Erich Gritzner (7 April 1874, in Berlin - 10 November 1963, in Dresden) was a German heraldist, genealogist and sigillographer, known for his research of German nobility. He was the son of heraldist Maximilian Gritzner (1843–1902).

He studied at the universities of Leipzig and Berlin, receiving his doctorate at Leipzig in 1901. From 1903 he worked as a research assistant at the Hauptstaatsarchiv and the Ernestinischen Gesamtarchiv in Weimar, then in 1907/08 served as an archival assistant for the district archives of Lorraine. From 1911 to 1920 he worked in the Saxon commission for nobility, and eventually was named "heraldmeister" in the Ministry of the Interior at Dresden.
== Selected writings ==
- Symbole und Wappen des alten deutschen Reiches, 1901 - Symbols and crests of the old German Empire.
- Sphragistik, Heraldik deutsche Münzgeschichte (with Theodor Ilgen, 1906) - Sphragistics, heraldry and German coinage.

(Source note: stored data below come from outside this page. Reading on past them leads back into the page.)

(** Reading a stored block returns it and changes nothing that is stored. *)
Lemma read_blk_spec s b d :
  sec_ok s -> stored s b d ->
  exists s', read_blk b s = Ok d s' /\ sec_ok s' /\ NB s' = NB s /\
    forall b' d', stored s b' d' -> stored s' b' d'.
Proof.
  intros Hs Hstored. pose proof Hstored as [Hv (iv&mac&Hsl&Ht&->&Hl&Hg)].
  pose proof Hs as (Hd0&_&Hk0&_&Hst0&_).
  destruct (read_blk_prefix s b iv mac Hd0 Hk0 Hst0 Hv Hsl) as (r&v'&Hp&_&Hgood&_).
  destruct (Hgood Ht) as (k'&Hck&Hik&->).
  set (s1 := set_secContext (Some k') (set_vbc v' s)).
  destruct (insert_view s s1 b iv mac k' v' Hs Hp Hck Hik eq_refl Hv Hsl) as (Hs1&Hview&Hsl1&HN1).
  destruct (negb (bool_decide (r = BFS_SUCCESS_CACHE_HIT))).
  2:{ exists s1. split_and!; try done. intros. by eapply stored_view. }
  pose proof Hs1 as (Hd1&Ht1&Hk1&HN&Hst1&Hcp1).
  assert (0 <= b < 2 ^ mt_height (mt s1)) as Hb1 by (rewrite <-HN, HN1; by destruct Hv).
  pose proof (leaf_range s1 b Ht1 Hb1) as (Hlr&Hpr&_&_).
  assert (leaf s1 b = leaf s b) as Hleaf by done.
  assert (zlen mac = BFS_MAC_LEN) as Hzm by (rewrite Ht; apply tag_zlen).
  destruct (read_blk_verify_Ok s1 b mac Ht1 Hk1 Hb1 Hzm Hcp1) as [Hok _].
  assert (forall j, nh (with_node (leaf s1 b) (HOwn mac) s1) j = nh s j) as Hsame.
  { intros j. rewrite nh_with_node. case_decide; [|done]. subst j. by rewrite Hleaf, Hl. }
  rewrite !Hsame in Hok. change (nh s1) with (nh s) in Hok. rewrite Hleaf in Hok.
  assert (hmac2 s1 (nh s (2 * ((leaf s b - 1) / 2) + 1)) (nh s (2 * ((leaf s b - 1) / 2) + 2))
    = nh s ((leaf s b - 1) / 2)) as Hh.
  { unfold node_good in Hg. rewrite Hg at 1. unfold hmac2, ckey at 1. cbn. by rewrite Hck. }
  specialize (Hok Hh). rewrite Hh in Hok. mrun Hok.
  eexists. split; [reflexivity|].
  set (s2 := with_node _ _ (set_curr_par _ (with_node _ _ s1))).
  assert (view s s2) as Hv2.
  { destruct Hview as (?&?&Hn&?&?). split_and!; try done. intros j. unfold s2.
    rewrite nh_with_node. case_decide; [by subst|].
    change (nh (set_curr_par (Some (nh s ((leaf s b - 1) / 2))) (with_node (leaf s b) (HOwn mac) s1)) j)
      with (nh (with_node (leaf s b) (HOwn mac) s1) j). by rewrite <-Hleaf, Hsame. }
  split_and!; [|done|intros; by eapply stored_view].
  assert (tree_ok s2) as Ht2.
  { unfold s2. apply tree_ok_with_node.
    - assert (tree_ok (with_node (leaf s b) (HOwn mac) s1)) as Hx; [|exact Hx].
      apply tree_ok_with_node; [done|rewrite <-Hleaf; lia|rewrite <-Hleaf, node_size_leaf by done; done].
    - cbn. rewrite <-Hleaf. cbn in *. lia.
    - rewrite <-Hh, hmac2_zlen. destruct (children_sizes s1 _ Ht1 Hpr) as (_&_&_&_&Hsz).
      rewrite Hleaf in Hsz. by rewrite <-Hsz. }
  split_and!; try done. eexists. split; [done|]. rewrite <-Hh. apply hmac2_zlen.
Qed.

- Heraldik, 1906 - Heraldry.
- Die Siegel der deutschen Universitäten in Deutschland, Oesterreich und der Schweiz, (with Hans Gritzner, 1906) - The seals of the German universities in Germany, Austria and Switzerland; part of the series: J. Siebmacher's grosses und allgemeines Wappenbuch ("Johann Siebmacher's great and general armorial").